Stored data
-------

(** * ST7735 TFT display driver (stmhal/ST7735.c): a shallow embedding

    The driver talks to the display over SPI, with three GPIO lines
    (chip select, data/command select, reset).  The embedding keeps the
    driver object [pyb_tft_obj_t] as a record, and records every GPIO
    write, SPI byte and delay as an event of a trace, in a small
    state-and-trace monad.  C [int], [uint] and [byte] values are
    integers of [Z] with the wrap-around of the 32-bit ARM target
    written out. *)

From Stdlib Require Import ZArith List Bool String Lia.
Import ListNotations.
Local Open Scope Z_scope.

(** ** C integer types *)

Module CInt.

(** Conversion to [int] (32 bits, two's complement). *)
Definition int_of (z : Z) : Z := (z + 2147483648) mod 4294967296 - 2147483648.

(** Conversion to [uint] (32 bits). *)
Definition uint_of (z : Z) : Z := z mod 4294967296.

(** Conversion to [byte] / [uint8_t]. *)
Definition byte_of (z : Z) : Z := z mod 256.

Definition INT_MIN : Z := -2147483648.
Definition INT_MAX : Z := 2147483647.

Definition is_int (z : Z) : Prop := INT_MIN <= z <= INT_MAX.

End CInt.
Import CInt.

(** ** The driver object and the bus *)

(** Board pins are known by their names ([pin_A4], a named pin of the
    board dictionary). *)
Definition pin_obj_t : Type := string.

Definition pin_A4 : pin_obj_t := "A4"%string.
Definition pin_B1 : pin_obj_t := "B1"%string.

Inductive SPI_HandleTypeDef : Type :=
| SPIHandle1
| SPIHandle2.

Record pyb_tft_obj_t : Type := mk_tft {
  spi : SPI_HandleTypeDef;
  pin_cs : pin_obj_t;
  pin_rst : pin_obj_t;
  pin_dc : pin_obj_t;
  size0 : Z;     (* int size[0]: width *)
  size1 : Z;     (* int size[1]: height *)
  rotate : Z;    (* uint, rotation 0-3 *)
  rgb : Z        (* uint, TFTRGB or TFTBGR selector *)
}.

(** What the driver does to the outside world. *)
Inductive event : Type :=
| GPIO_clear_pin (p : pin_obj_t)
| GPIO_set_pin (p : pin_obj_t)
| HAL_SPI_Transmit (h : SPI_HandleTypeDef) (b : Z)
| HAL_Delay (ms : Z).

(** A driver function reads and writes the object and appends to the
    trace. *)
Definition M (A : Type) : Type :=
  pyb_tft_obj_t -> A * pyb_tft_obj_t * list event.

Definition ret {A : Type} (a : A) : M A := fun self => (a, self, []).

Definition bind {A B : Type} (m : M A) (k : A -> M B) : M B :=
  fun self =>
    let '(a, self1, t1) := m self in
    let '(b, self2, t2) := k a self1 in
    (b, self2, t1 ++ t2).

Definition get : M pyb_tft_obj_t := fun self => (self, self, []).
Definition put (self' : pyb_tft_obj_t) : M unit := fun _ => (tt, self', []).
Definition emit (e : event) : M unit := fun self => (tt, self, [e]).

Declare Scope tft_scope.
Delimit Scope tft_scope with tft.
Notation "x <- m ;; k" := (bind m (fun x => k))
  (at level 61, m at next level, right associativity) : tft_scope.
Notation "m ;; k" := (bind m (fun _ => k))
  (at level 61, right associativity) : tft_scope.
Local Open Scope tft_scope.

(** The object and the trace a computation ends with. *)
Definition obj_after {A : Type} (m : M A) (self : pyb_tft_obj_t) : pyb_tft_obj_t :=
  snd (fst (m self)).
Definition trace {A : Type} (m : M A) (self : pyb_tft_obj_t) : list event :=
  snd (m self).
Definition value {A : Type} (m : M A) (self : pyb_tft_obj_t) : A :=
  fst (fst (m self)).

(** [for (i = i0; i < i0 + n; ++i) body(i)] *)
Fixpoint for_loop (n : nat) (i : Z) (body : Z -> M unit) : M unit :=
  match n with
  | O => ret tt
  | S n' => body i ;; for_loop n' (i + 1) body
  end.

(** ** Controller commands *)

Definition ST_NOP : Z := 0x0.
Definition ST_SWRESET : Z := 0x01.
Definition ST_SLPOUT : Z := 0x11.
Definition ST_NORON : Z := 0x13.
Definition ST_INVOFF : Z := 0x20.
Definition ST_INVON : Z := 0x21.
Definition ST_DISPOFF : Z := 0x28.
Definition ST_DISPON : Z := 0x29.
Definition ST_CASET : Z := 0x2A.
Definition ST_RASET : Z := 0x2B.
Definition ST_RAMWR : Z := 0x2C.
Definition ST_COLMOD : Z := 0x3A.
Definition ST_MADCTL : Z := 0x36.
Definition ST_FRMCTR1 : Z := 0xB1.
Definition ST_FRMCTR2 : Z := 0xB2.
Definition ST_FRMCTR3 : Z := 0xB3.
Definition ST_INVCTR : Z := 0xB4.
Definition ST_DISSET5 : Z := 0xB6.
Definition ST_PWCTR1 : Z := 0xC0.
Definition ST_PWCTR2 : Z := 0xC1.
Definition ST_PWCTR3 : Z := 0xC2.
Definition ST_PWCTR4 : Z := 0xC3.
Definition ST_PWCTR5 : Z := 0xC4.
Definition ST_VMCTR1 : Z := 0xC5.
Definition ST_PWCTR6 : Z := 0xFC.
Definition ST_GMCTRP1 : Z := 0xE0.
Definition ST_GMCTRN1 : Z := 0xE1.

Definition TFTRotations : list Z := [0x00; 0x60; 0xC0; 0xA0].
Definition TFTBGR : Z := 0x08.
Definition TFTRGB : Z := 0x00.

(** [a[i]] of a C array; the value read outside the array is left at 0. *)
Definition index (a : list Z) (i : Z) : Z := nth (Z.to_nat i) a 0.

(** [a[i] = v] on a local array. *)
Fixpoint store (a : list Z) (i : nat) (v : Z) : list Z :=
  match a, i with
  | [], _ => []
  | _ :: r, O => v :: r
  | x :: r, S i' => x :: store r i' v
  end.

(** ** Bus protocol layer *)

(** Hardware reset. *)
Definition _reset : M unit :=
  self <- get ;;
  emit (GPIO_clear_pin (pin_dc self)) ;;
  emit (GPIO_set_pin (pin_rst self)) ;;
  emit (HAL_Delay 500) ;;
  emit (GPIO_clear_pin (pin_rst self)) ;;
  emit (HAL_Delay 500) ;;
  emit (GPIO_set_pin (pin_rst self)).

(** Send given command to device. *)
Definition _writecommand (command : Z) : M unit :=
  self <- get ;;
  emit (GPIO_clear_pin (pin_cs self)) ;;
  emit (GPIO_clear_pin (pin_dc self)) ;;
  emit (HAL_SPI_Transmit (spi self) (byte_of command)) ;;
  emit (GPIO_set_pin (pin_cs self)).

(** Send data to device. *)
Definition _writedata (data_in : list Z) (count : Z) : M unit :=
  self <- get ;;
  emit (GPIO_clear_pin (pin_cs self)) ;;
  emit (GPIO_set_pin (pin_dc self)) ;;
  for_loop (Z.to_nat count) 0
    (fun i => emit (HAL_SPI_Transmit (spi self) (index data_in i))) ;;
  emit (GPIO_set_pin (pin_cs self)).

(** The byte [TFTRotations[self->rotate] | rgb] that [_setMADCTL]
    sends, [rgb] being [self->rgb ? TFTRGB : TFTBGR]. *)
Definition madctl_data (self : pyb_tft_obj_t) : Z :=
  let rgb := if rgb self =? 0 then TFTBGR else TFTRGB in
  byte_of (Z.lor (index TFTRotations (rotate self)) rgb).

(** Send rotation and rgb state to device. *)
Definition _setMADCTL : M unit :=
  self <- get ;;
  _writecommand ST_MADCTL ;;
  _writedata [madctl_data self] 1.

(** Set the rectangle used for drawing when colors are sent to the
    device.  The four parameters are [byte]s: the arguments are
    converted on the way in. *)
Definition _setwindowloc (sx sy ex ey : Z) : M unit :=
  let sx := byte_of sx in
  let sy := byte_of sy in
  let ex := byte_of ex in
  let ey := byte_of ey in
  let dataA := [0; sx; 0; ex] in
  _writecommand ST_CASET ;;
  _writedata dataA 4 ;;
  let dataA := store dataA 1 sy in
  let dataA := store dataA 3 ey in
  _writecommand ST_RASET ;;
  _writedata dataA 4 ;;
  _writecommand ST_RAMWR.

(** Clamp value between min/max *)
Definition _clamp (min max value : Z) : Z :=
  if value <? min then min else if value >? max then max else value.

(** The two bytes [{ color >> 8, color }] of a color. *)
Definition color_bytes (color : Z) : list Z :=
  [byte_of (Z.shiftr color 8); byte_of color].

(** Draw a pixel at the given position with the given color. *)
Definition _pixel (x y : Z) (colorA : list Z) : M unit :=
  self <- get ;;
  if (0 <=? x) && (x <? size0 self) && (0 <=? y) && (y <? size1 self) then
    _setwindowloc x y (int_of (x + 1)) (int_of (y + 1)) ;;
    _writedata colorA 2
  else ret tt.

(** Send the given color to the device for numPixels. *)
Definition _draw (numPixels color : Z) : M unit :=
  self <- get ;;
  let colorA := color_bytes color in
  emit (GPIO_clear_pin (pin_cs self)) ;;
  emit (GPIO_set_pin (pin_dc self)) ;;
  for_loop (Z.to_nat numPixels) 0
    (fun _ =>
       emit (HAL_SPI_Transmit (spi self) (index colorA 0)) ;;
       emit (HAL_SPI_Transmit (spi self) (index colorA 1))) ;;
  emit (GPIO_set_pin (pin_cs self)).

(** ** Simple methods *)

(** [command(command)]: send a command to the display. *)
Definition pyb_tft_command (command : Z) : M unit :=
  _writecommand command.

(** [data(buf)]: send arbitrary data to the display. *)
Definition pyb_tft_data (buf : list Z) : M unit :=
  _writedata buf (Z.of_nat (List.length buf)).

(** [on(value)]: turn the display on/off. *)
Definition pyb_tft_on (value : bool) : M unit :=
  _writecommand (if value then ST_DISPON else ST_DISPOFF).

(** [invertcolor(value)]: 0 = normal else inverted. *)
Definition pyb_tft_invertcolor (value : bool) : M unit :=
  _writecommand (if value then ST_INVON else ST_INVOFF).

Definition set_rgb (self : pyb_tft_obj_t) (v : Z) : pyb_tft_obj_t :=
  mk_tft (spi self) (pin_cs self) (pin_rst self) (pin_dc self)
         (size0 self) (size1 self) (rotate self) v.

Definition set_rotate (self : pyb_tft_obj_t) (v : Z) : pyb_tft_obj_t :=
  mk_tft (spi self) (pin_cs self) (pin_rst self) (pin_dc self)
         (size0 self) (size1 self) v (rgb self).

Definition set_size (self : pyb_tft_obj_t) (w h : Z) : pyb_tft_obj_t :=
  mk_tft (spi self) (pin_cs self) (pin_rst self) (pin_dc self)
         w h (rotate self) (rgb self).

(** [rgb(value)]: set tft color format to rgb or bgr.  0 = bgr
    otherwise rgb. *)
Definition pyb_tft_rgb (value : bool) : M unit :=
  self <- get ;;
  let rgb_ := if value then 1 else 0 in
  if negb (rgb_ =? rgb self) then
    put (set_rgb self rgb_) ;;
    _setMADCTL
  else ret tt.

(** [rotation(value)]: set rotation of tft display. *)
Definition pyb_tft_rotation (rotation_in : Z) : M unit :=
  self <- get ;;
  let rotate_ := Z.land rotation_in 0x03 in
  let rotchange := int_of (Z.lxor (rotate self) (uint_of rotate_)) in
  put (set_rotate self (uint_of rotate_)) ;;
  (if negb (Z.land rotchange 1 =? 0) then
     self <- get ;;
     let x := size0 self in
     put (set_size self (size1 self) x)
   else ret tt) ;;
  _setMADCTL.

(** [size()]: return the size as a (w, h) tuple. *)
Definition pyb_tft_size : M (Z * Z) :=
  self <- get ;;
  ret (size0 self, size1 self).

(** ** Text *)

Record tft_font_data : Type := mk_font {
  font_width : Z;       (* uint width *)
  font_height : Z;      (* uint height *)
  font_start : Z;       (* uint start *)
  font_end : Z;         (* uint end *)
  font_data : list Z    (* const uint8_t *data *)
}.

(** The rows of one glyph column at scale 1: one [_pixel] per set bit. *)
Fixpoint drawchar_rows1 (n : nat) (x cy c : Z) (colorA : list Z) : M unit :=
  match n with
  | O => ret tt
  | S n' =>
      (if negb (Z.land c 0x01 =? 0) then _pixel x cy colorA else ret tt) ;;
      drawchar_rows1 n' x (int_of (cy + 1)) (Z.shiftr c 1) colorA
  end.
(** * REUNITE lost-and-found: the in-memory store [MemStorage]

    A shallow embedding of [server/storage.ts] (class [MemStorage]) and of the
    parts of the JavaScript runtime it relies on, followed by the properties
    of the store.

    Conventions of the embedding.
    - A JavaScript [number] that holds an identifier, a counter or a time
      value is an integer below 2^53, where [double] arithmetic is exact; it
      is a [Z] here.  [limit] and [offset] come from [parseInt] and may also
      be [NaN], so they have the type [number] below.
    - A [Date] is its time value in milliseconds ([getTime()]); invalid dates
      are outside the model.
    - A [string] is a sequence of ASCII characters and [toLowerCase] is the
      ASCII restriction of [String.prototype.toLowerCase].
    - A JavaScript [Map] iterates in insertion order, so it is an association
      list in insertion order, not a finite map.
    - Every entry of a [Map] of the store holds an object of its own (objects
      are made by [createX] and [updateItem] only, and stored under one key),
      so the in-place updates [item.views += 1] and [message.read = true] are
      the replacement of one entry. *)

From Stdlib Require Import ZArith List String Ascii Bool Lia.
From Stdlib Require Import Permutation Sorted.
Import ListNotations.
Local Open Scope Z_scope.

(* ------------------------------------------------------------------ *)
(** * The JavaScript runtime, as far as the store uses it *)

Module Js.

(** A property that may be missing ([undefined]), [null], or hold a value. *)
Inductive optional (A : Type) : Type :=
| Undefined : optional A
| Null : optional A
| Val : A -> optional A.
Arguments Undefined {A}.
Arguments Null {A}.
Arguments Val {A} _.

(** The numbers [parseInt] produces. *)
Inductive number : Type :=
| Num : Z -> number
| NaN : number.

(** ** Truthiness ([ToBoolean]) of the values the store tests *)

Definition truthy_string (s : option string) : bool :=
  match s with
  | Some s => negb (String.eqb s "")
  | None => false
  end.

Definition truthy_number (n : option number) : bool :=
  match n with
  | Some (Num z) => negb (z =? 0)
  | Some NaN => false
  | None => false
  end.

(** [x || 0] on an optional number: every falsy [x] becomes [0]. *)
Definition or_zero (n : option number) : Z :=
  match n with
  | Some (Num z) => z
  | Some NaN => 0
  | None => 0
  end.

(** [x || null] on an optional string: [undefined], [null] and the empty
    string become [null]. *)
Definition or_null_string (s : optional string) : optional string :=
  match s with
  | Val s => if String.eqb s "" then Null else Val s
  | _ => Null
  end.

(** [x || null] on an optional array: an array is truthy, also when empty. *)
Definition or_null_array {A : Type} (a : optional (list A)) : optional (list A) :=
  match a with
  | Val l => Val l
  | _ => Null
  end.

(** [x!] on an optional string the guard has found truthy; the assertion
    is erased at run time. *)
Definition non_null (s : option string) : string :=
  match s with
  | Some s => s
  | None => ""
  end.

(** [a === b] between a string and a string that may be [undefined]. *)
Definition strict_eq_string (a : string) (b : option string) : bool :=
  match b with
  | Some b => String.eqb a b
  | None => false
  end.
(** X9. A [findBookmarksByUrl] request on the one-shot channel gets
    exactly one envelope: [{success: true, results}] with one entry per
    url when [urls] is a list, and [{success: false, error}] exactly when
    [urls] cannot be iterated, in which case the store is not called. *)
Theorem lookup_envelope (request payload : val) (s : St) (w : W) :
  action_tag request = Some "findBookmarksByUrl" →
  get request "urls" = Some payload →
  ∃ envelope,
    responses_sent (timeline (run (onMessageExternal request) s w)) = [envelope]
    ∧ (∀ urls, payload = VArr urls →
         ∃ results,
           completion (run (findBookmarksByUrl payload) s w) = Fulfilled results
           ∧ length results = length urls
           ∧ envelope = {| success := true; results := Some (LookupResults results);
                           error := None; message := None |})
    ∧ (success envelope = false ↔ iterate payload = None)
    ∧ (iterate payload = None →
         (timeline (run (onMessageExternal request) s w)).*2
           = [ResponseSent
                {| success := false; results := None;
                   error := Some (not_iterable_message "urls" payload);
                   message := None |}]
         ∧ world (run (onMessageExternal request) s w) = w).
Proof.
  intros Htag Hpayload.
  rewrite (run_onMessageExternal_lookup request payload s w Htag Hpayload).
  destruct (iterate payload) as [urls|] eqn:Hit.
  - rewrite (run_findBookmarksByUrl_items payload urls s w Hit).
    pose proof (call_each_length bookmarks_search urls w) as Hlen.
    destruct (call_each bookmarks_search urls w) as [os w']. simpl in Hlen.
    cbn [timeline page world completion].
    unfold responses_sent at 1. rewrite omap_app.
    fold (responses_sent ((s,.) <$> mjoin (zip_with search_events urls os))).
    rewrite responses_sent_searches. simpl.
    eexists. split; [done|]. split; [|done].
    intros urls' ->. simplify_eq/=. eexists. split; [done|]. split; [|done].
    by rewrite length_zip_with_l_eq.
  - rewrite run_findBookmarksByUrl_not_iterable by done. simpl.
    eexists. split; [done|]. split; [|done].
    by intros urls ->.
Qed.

-------

Prompt:
In the records above, find each line with the word "Fixpoint" and copy it out.

Exercise result:
Fixpoint for_loop (n : nat) (i : Z) (body : Z -> M unit) : M unit :=
Fixpoint store (a : list Z) (i : nat) (v : Z) : list Z :=
Fixpoint drawchar_rows1 (n : nat) (x cy c : Z) (colorA : list Z) : M unit :=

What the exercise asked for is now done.